Figure 5: Comparison between temprature map estimated from equation 2 (top) and CFD results from ANSYS Icepak (bottom)
5. Figure 6: Percentage difference between estimation and Icepak simulation prediction for the 100 sources.
Summary & Conclusions
A methodology for effectively deploying thermally aware chip design was proposed. The methodology involves one time pre-characterization followed by several temperature estimations at the chip design stage using a computer program written to implement the linear superposition based approach. Scripts were also written to automate the characterization workflow in ANSYS Icepak software. The automation helps make an otherwise tedious process practical for organization wide deployment.

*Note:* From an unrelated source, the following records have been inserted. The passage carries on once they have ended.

(** * classy: taxonomic classification of asteroid spectra

    A shallow embedding of the classification code of the [classy] package
    ([classy/taxonomies/tholen.py], [demeo.py], [mahlke.py]) and the
    properties of it that the design document states.

    Conventions of the embedding.

    - A Python float is a value of [float]: NaN, the two infinities, or a
      finite number, which is an exact rational.  Comparisons follow
      IEEE 754 (every comparison with NaN is false); rounding is not
      modelled.
    - A [Spectrum] is a Python object with attributes attached at run time:
      it is a finite map from attribute names to values.  Reading an
      attribute that is absent raises [AttributeError].
    - A function that reads or writes the spectrum, logs, or calls a
      collaborator is a computation in the monad [M]: it takes the world
      (the attributes and the trace of events so far) and gives a result or
      an exception, and the world after it.  An exception keeps every write
      that happened before it, as in Python.
    - Names of third-party libraries ([np], [pd]) and of the package logger
      stand for these libraries.  Reference data that is read from disk
      (the ECAS table, the fitted mixture model) and numpy's transcendental
      functions are parameters. *)

From Stdlib Require Import QArith Qabs Qround Lqa ZArith String List Bool Lia.
From stdpp Require Import base option list gmap strings pretty.

Open Scope Q_scope.
Open Scope string_scope.

(** ** Python values *)

Module Py.

Inductive float : Type :=
| NaN
| NInf
| Fin (q : Q)
| PInf.

Coercion Fin : Q >-> float.

Definition Qltb (x y : Q) : bool := negb (Qle_bool y x).

Definition isnan (a : float) : bool :=
  match a with NaN => true | _ => false end.

Definition isfinite (a : float) : bool :=
  match a with Fin _ => true | _ => false end.

(** [a < b] *)
Definition flt (a b : float) : bool :=
  match a, b with
  | NaN, _ | _, NaN => false
  | NInf, NInf => false
  | NInf, _ => true
  | Fin _, NInf => false
  | Fin x, Fin y => Qltb x y
  | Fin _, PInf => true
  | PInf, _ => false
  end.

(** [a <= b] *)
Definition fle (a b : float) : bool :=
  match a, b with
  | NaN, _ | _, NaN => false
  | NInf, _ => true
  | Fin _, NInf => false
  | Fin x, Fin y => Qle_bool x y
  | Fin _, PInf => true
  | PInf, PInf => true
  | PInf, _ => false
  end.

(** [a == b] *)
Definition feq (a b : float) : bool :=
  match a, b with
  | NInf, NInf | PInf, PInf => true
  | Fin x, Fin y => Qeq_bool x y
  | _, _ => false
  end.

Definition fopp (a : float) : float :=
  match a with
  | NaN => NaN
  | NInf => PInf
  | Fin x => Fin (- x)
  | PInf => NInf
  end.

Definition fadd (a b : float) : float :=
  match a, b with
  | NaN, _ | _, NaN => NaN
  | NInf, PInf | PInf, NInf => NaN
  | NInf, _ | _, NInf => NInf
  | PInf, _ | _, PInf => PInf
  | Fin x, Fin y => Fin (x + y)
  end.

Definition fsub (a b : float) : float := fadd a (fopp b).

(** The infinity with the sign of [q] times the sign [pos]; NaN for zero. *)
Definition inf_times (pos : bool) (q : Q) : float :=
  if Qeq_bool q 0 then NaN
  else if Bool.eqb pos (Qltb 0 q) then PInf else NInf.

Definition fmul (a b : float) : float :=
  match a, b with
  | NaN, _ | _, NaN => NaN
  | Fin x, Fin y => Fin (x * y)
  | PInf, Fin y => inf_times true y
  | NInf, Fin y => inf_times false y
  | Fin x, PInf => inf_times true x
  | Fin x, NInf => inf_times false x
  | PInf, PInf | NInf, NInf => PInf
  | PInf, NInf | NInf, PInf => NInf
  end.

Declare Scope float_scope.
Delimit Scope float_scope with F.
Bind Scope float_scope with float.

Notation "a <? b" := (flt a b) (at level 70, no associativity) : float_scope.
Notation "a <=? b" := (fle a b) (at level 70, no associativity) : float_scope.
Notation "a >? b" := (flt b a) (at level 70, no associativity) : float_scope.
Notation "a >=? b" := (fle b a) (at level 70, no associativity) : float_scope.
Notation "a =? b" := (feq a b) (at level 70, no associativity) : float_scope.
Notation "a + b" := (fadd a b) : float_scope.
Notation "a - b" := (fsub a b) : float_scope.
Notation "a * b" := (fmul a b) : float_scope.

(** A value held by an attribute or returned by a function. *)
#[warnings="-register-all"] Inductive value : Type :=
| VNone
| VBool (b : bool)
| VNum (x : float)
| VStr (s : string)
| VArr (a : list float)
| VFrame (cols : list (string * value)).

(** A piece of a formatted message: literal text, or a value put in by an
    f-string. *)
Inductive frag : Type :=
| Txt (s : string)
| Val (v : value).

Definition message := list frag.

Inductive exn : Type :=
| AttributeError (attr : string)
| NameError (name : string)
| ValueError (msg : message)
| TypeError (what : string)
| IndexError (what : string)
| KeyError (key : string).

Inductive level : Type := DEBUG | INFO | WARNING.

(** What a run leaves behind besides the attributes: log records, printed
    lines, calls of collaborators that are not part of the classifier, and
    stops at [breakpoint()]. *)
Inductive event : Type :=
| Log (l : level) (msg : message)
| Printed (s : string)
| Call (callee : string)
| Breakpoint.

Inductive result (A : Type) : Type :=
| Ok (a : A)
| Raise (e : exn).
Arguments Ok {A} a.
Arguments Raise {A} e.

Record world : Type := World {
  attrs : gmap string value;
  trace : list event
}.

Definition M (A : Type) : Type := world -> result A * world.

#[export] Instance M_ret : MRet M := fun A a w => (Ok a, w).

#[export] Instance M_bind : MBind M := fun A B f m w =>
  match m w with
  | (Ok a, w') => f a w'
  | (Raise e, w') => (Raise e, w')
  end.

The temperature estimation for a typical forced convection cooled scenario was compared with the full fledged CFD simulation of the same power map. The comparison yielded less than 1% difference in temperature estimations. The trend of differences, however pointed to systematic uncertainties due to non-linearities in forced convection heat transfer coefficient caused by the dependence of thermal boundary layer growth to chip surface heat distribution.
References
[1] D. Brooks, V. Tiwari, and M. Martonosi. Wattch: a Framework for Architectural-Level Power Analysis and Optimizations, International Symposium on Computer Architecture, Jun 2000
[2] K. Skadron, M. R. Stan, W. Huang, S. Velusamy, K. Sankaranarayanan, and D. Tarjan. Temperature-Aware Microarchitecture, Proceedings of the 30th Annual International Symposium on Computer Architecture, Jun 2003.

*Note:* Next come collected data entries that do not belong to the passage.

(** * Finance loan chatbot: the tool layer, the session store and the
      call orchestrator of [main.py], embedded and verified.

    The module globals [loan_data] and [sessions] are threaded explicitly;
    Python exceptions are an [outcome]; the LangChain agent and the random
    session identifier, which live outside [main.py], are parameters. *)

From Stdlib Require Import ZArith Floats.SpecFloat.
From stdpp Require Import base option strings list gmap fin_maps.

#[local] Set Warnings "-register-all".

Local Open Scope string_scope.
Local Open Scope list_scope.
Local Open Scope Z_scope.

(** ** Values

    [json.load] yields [None], [bool], [int], [float], [str], [list] and
    [dict] values. *)

Inductive json : Type :=
| JNull
| JBool (b : bool)
| JInt (n : Z)
| JFloat (x : spec_float)
| JStr (s : string)
| JArr (items : list json)
| JObj (fields : gmap string json).

(** A Python [dict] with string keys, as the tools receive and return it. *)
Abbreviation dict := (gmap string json).

(** ** Exceptions *)

Inductive exn : Type :=
| KeyError (key : string)
| HTTPException (status_code : Z) (detail : string)
| LibraryError (name : string).

Inductive outcome (A : Type) : Type :=
| Returned (a : A)
| Raised (e : exn).

Arguments Returned {A} a.
Arguments Raised {A} e.

(** ** Messages *)

Inductive content : Type :=
| Text (s : string)
| Blocks (bs : list json).

Record ToolCall : Type := {
  tc_name : string;
  tc_args : dict;
  tc_id : string
}.

Inductive BaseMessage : Type :=
| HumanMessage (c : content)
| AIMessage (c : content) (tool_calls : list ToolCall)
| ToolMessage (c : content) (tool_call_id : string)
| SystemMessage (c : content).

Abbreviation SessionHistory := (list BaseMessage).

(** ** Module globals *)

Record globals : Type := {
  loan_data : gmap string dict;
  sessions : gmap string SessionHistory
}.

(** A computation of [main.py]: it reads and writes the globals and either
    returns or raises; what was written before a raise stays written. *)
Definition Py (A : Type) : Type := globals -> outcome A * globals.

Definition ret {A} (a : A) : Py A := fun g => (Returned a, g).

Definition raise {A} (e : exn) : Py A := fun g => (Raised e, g).

Definition bind {A B} (m : Py A) (k : A -> Py B) : Py B :=
  fun g =>
    match m g with
    | (Returned a, g') => k a g'
    | (Raised e, g') => (Raised e, g')
    end.

Definition read_loan_data : Py (gmap string dict) :=
  fun g => (Returned (loan_data g), g).

Definition read_sessions : Py (gmap string SessionHistory) :=
  fun g => (Returned (sessions g), g).

Definition write_sessions (s : gmap string SessionHistory) : Py unit :=
  fun g => (Returned tt, {| loan_data := loan_data g; sessions := s |}).

Declare Scope py_scope.
Delimit Scope py_scope with py.
Notation "x <- m ;; k" := (bind m (fun x => k))
  (at level 100, m at next level, right associativity) : py_scope.
Notation "m ;;; k" := (bind m (fun _ => k))
  (at level 100, right associativity) : py_scope.
Local Open Scope py_scope.

(** ** Python primitives used by the tools *)

(** [d[key]]: raises [KeyError] on a missing key. *)
Definition getitem (d : dict) (key : string) : Py json :=
  match d !! key with
  | Some v => ret v
  | None => raise (KeyError key)
  end.

(** [not r] for a dict [r]: the empty dict is falsy. *)
Definition dict_falsy (r : dict) : bool := Nat.eqb (size r) 0.

(** [v != s] for [v] the result of [dict.get] and [s] a [str]: only a
    [str] with the same characters equals [s]. *)
Definition ne_str (v : option json) (s : string) : bool :=
  match v with
  | Some (JStr t) => negb (String.eqb t s)
  | _ => true
  end.

(** The string held by an [Optional[str]] that Python counts as true;
    [None] and the empty string are falsy. *)
Definition nonempty (o : option string) : option string :=
  match o with
  | Some (String a s) => Some (String a s)
  | _ => None
  end.

(** ** Tools *)

Definition customer_not_found : dict :=
  {[ "error" := JStr "Customer ID not found" ]}.

Definition no_due_amount : dict :=
  {[ "error" := JStr "No due amount found." ]}.

Definition get_customer_details (customer_id : string) : Py dict :=
  data <- read_loan_data ;;
  ret (default customer_not_found (data !! customer_id)).

Definition get_loan_details (customer_id customer_name : string) : Py dict :=
  data <- read_loan_data ;;
  match data !! customer_id with
  | None => ret no_due_amount
  | Some record =>
      if dict_falsy record || ne_str (record !! "customer_name") customer_name
      then ret no_due_amount
      else
        name <- getitem record "customer_name" ;;
        total <- getitem record "total_due" ;;
        due <- getitem record "due_date" ;;
        ret (<["customer_name" := name]>
              (<["total_due" := total]>
                (<["due_date" := due]>
                  {[ "dpd" := default (JInt 0) (record !! "dpd") ]})))
  end.

Definition record_commitment (customer_id commitment_date : string) : Py string :=
  ret ("Commitment for " +:+ customer_id +:+ " noted.").

(** ** The agent and the session store *)

(** What [agent.invoke] hands back: the state's message list, or an
    exception of the agent library or of the model client. *)
Inductive invoke_result : Type :=
| InvokeState (messages : SessionHistory)
| InvokeRaised (name : string).

Record ChatRequest : Type := {
  session_id : option string;
  customer_id : option string;
  message : option string;
  new_call : bool
}.

Record ChatResponse : Type := {
  resp_session_id : string;
  reply : string
}.

Definition fallback_reply : string :=
  "I'm sorry, I couldn't generate a response.".

Definition customer_id_required : exn :=
  HTTPException 400 "customer_id is required to start a new call.".

Definition message_required : exn :=
  HTTPException 400
    "Either new_call must be true or a message must be provided.".

Definition init_text (cid : string) : string :=
  "Start an outbound collection call for customer id " +:+ cid +:+ ". "
  +:+ "First, look up their details using tools if needed, then say: "
  +:+ "'Hello, this is Jiya calling from ABC Finance. Am I speaking with <customer_name>?'".

(** [o or d] for an [Optional[str]] [o]. *)
Definition or_else (o : option string) (d : string) : string :=
  default d (nonempty o).

(** [not history] for a list. *)
Definition list_falsy (history : SessionHistory) : bool :=
  match history with
  | [] => true
  | _ :: _ => false
  end.

(** The loop of [extract_last_ai_reply] over [reversed(history)]. *)
Fixpoint first_ai (msgs : SessionHistory) : option content :=
  match msgs with
  | [] => None
  | AIMessage c _ :: _ => Some c
  | _ :: rest => first_ai rest
  end.

Section Orchestrator.

(** [str] of a content that is a list of blocks (Python's [repr]). *)
Variable py_repr : list json -> string.

(** [agent.invoke]: the compiled LangChain agent. Its tools read
    [loan_data]; nothing in it reaches [sessions]. *)
Variable agent_invoke : gmap string dict -> SessionHistory -> invoke_result.

(** A fresh [str(uuid.uuid4())], drawn when the request names no session. *)
Variable fresh_uuid : string.

Definition py_str (c : content) : string :=
  match c with
  | Text s => s
  | Blocks bs => py_repr bs
  end.

Definition run_agent_with_history (history : SessionHistory) : Py SessionHistory :=
  data <- read_loan_data ;;
  match agent_invoke data history with
  | InvokeState messages => ret messages
  | InvokeRaised name => raise (LibraryError name)
  end.

Definition extract_last_ai_reply (history : SessionHistory) : string :=
  match first_ai (rev history) with
  | Some c => py_str c
  | None => fallback_reply
  end.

[3] S. Wilton and N. Jouppi. CACTI: An Enhanced Cache
Access and Cycle Time Model. IEEE Journal on Solid-State
Circuits, May 1996.
[4] H.F. Hamann, J. Lacey, A. Weger, and J. Wakil. Spatially- resolved imaging of microprocessor power (SIMP): hotspots in microprocessors. In Thermal and thermomechanical Phenomena in Electronics Systems, 2006, pages 121–125. IEEE Computer Society, May 2006.
[5] An Analytical Temperature Prediction Method for a Chip Power Map, Sikka, K. 21st IEEE SemiTherm Symposium, 2005.
[6] Linear Superposition Speeds Thermal Modeling (Part I), Stout, R., Power Electronics Technology, January 2007.
[7] Linear Superposition Speeds Thermal Modeling (Part II), Stout, R., Power Electronics Technology, February 2007.